THE DATA below:

(** * Command version manager and command validator: a shallow embedding

    The development follows [version_manager.py] (class [VersionManager])
    and [tests/test_framework.py] (classes [CommandValidator] and
    [WorkflowValidator]).

    Modelling conventions.
    - A Python [str] is a [string]; a character is a code point below 256.
      On that range the regular-expression class [\d] is exactly [0-9], and
      [\s], [str.isspace] agree (tab .. carriage return, 0x1c .. 0x1f,
      space, 0x85, 0xa0).
    - Python integers are unbounded: [N].
    - [self.metadata] is a [gmap string CommandMetadata]; the persisted
      store is kept as the snapshot of that mapping written by
      [_save_metadata] (the JSON text itself is not modelled).
    - A [Path] is represented by its string; text files live in one map from
      path strings to contents.
    - Methods run in a state-and-exception monad over [World]: a raised
      exception returns the world reached so far together with the
      exception. *)

From Stdlib Require Import Ascii String NArith Lia.
From stdpp Require Import base option list strings pretty gmap.

Local Open Scope N_scope.

(** ** Characters and strings *)

Module Str.

Definition nl : ascii := "010"%char.
Definition NL : string := String nl "".

Definition code (c : ascii) : N := N_of_ascii c.

(** [\d] on code points below 256. *)
Definition is_digit (c : ascii) : bool :=
  (48 <=? code c) && (code c <=? 57).

Definition digit_val (c : ascii) : N := code c - 48.

(** [\s] and [str.isspace] on code points below 256. *)
Definition is_space (c : ascii) : bool :=
  let n := code c in
  ((9 <=? n) && (n <=? 13)) || ((28 <=? n) && (n <=? 32))
  || (n =? 133) || (n =? 160).

(** [c.lower()] on code points below 256. *)
Definition lower_char (c : ascii) : ascii :=
  let n := code c in
  if ((65 <=? n) && (n <=? 90))
     || ((192 <=? n) && (n <=? 222) && negb (n =? 215))
  then ascii_of_N (n + 32) else c.

Fixpoint lower (s : string) : string :=
  match s with
  | "" => ""
  | String c s' => String (lower_char c) (lower s')
  end.

(** [s.startswith(p)] *)
Fixpoint startswith (p s : string) : bool :=
  match p, s with
  | "", _ => true
  | String a p', String b s' => if decide (a = b) then startswith p' s' else false
  | String _ _, "" => false
  end.

(** [p in s] *)
Fixpoint contains (p s : string) : bool :=
  startswith p s ||
  match s with
  | "" => false
  | String _ s' => contains p s'
  end.

Fixpoint drop (n : nat) (s : string) : string :=
  match n, s with
  | O, _ => s
  | S n', String _ s' => drop n' s'
  | S _, "" => ""
  end.

Fixpoint take (n : nat) (s : string) : string :=
  match n, s with
  | O, _ => ""
  | S n', String c s' => String c (take n' s')
  | S _, "" => ""
  end.

(** [s[i:j]] for [0 <= i], [0 <= j]. *)
Definition slice (i j : nat) (s : string) : string := take (j - i) (drop i s).

(** Index of the first occurrence of [p] in [s], counted from the start of
    [s]; [None] is Python's [-1]. *)
Fixpoint find0 (p s : string) : option nat :=
  if startswith p s then Some O
  else match s with
       | "" => None
       | String _ s' => S <$> find0 p s'
       end.

(** [s.find(p, start)] for [0 <= start]. *)
Definition find (p : string) (start : nat) (s : string) : option nat :=
  if decide (start <= String.length s)%nat
  then (fun i => (start + i)%nat) <$> find0 p (drop start s)
  else None.

(** [s.count(p)] for a non-empty [p]: occurrences are counted left to
    right without overlap. [skip] characters of a counted occurrence are
    still to be passed over. *)
Fixpoint count_go (p : string) (skip : nat) (s : string) : nat :=
  match s with
  | "" => O
  | String _ s' =>
      match skip with
      | S k => count_go p k s'
      | O => if startswith p s
             then S (count_go p (String.length p - 1) s')
             else count_go p O s'
      end
  end.

Definition count (p s : string) : nat := count_go p O s.

(** [s.rstrip()] *)
Fixpoint rstrip (s : string) : string :=
  match s with
  | "" => ""
  | String c s' =>
      match rstrip s' with
      | "" => if is_space c then "" else String c ""
      | r => String c r
      end
  end.

(** [s.split('\n')]: always at least one piece. *)
Fixpoint split_nl (s : string) : list string :=
  match s with
  | "" => [""]
  | String c s' =>
      if decide (c = nl) then "" :: split_nl s'
      else match split_nl s' with
           | l :: ls => String c l :: ls
           | [] => [String c ""]
           end
  end.

(** [sep.join(l)] *)
Fixpoint join (sep : string) (l : list string) : string :=
  match l with
  | [] => ""
  | [x] => x
  | x :: rest => x +:+ sep +:+ join sep rest
  end.

(** ["".join(l)] *)
Definition concat (l : list string) : string := foldr String.append "" l.

(** The longest prefix of characters satisfying [f], and the rest: what a
    greedy [[class]*] consumes. *)
Fixpoint span (f : ascii -> bool) (s : string) : string * string :=
  match s with
  | "" => ("", "")
  | String c s' =>
      if f c then let '(a, r) := span f s' in (String c a, r)
      else ("", s)
  end.

Fixpoint all (f : ascii -> bool) (s : string) : bool :=
  match s with
  | "" => true
  | String c s' => f c && all f s'
  end.

End Str.

(** ** Exceptions and results *)

Inductive exn : Type :=
| ValueError (msg : string)
| FileNotFoundError (path : string).

Inductive result (A : Type) : Type :=
| Ok (a : A)
| Raise (e : exn).
Arguments Ok {A} a.
Arguments Raise {A} e.

Definition is_ok {A} (r : result A) : bool :=
  match r with Ok _ => true | Raise _ => false end.

(** ** Semantic versions *)

Inductive ChangeType : Type := MAJOR | MINOR | PATCH.

Definition version_triple : Type := N * N * N.

(** [int(x)] on a string of decimal digits (leading zeros allowed). *)
Fixpoint int_go (acc : N) (s : string) : N :=
  match s with
  | "" => acc
  | String c s' => int_go (10 * acc + Str.digit_val c) s'
  end.

Definition int (s : string) : N := int_go 0 s.

(** [re.match(r'^(\d+)\.(\d+)\.(\d+)$', version)]: the three groups, or
    [None]. Each [\d+] is greedy and is followed by a character that is not
    a digit, so no backtracking can change the outcome. Without
    [re.MULTILINE], [$] matches at the end of the string and also just before
    a final newline. *)
Definition match_version (version : string) : option (string * string * string) :=
  let '(a, r1) := Str.span Str.is_digit version in
  match a, r1 with
  | String _ _, String "." r1' =>
      let '(b, r2) := Str.span Str.is_digit r1' in
      match b, r2 with
      | String _ _, String "." r2' =>
          let '(c, r3) := Str.span Str.is_digit r2' in
          match c with
          | String _ _ =>
              if decide (r3 = "") then Some (a, b, c)
              else if decide (r3 = Str.NL) then Some (a, b, c)
              else None
          | "" => None
          end
      | _, _ => None
      end
  | _, _ => None
  end.

(** [VersionManager._parse_version] *)
Definition _parse_version (version : string) : result version_triple :=
  match match_version version with
  | None => Raise (ValueError ("Invalid version format: " +:+ version))
  | Some (a, b, c) => Ok (int a, int b, int c)
  end.

(** [VersionManager._increment_version] *)
Definition _increment_version (version : string) (change_type : ChangeType)
  : result string :=
  match _parse_version version with
  | Raise e => Raise e
  | Ok (major, minor, patch) =>
      match change_type with
      | MAJOR => Ok (pretty (major + 1) +:+ ".0.0")
      | MINOR => Ok (pretty major +:+ "." +:+ pretty (minor + 1) +:+ ".0")
      | PATCH => Ok (pretty major +:+ "." +:+ pretty minor +:+ "."
                       +:+ pretty (patch + 1))
      end
  end.

(** Python's [>=] on 3-tuples of integers: the first differing component
    decides; equal tuples compare [True]. *)
Definition tuple_ge (a b : version_triple) : bool :=
  let '(a1, a2, a3) := a in
  let '(b1, b2, b3) := b in
  if negb (a1 =? b1) then b1 <? a1
  else if negb (a2 =? b2) then b2 <? a2
  else b3 <=? a3.

(** ** Paths *)

Module Path.

(** [s.rfind(c)] for a single character. *)
Fixpoint rfind_char (c : ascii) (s : string) : option nat :=
  match s with
  | "" => None
  | String a s' =>
      match rfind_char c s' with
      | Some i => Some (S i)
      | None => if decide (a = c) then Some O else None
      end
  end.

(** [path.name]: the final component. *)
Definition name (p : string) : string :=
  match rfind_char "/" p with
  | Some i => Str.drop (S i) p
  | None => p
  end.

(** [path.stem]: the final component without its last suffix; a leading
    dot or a trailing dot is not a suffix separator. *)
Definition stem (p : string) : string :=
  let n := name p in
  match rfind_char "." n with
  | Some i =>
      if (0 <? i)%nat && (i <? String.length n - 1)%nat then Str.take i n else n
  | None => n
  end.

Fixpoint endswith_char (c : ascii) (s : string) : bool :=
  match s with
  | "" => false
  | String a "" => if decide (a = c) then true else false
  | String _ s' => endswith_char c s'
  end.

(** [a / b] for a normalised segment [b]: an absolute [b] replaces [a],
    the current directory ["."] disappears, and the root keeps its single
    slash. *)
Definition joinpath (a b : string) : string :=
  if Str.startswith "/" b then b
  else if decide (a = ".") then b
  else if endswith_char "/" a then a +:+ b
  else a +:+ "/" +:+ b.

End Path.

Infix "//" := Path.joinpath (at level 40, left associativity).

(** ** The data model of [version_manager.py] *)

Record CommandVersion : Type := mkCommandVersion {
  version : string;
  released : string;
  changes : list string;
  breaking_changes : list string;
  deprecated_features : list string
}.

Record CommandMetadata : Type := mkCommandMetadata {
  name : string;
  type : string;
  description : string;
  current_version : string;
  created : string;
  last_updated : string;
  tags : list string;
  dependencies : list string;
  version_history : list CommandVersion
}.

(** What [datetime.now()] returns, as far as the program looks at it. *)
Record datetime : Type := mkDatetime {
  isoformat : string;
  strftime_Ymd : string
}.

End of THE DATA.

• **PROMPT**
Work out the number of lines in the records containing the word "CommandMetadata". Write only that number.

• **FINAL ANSWER**
2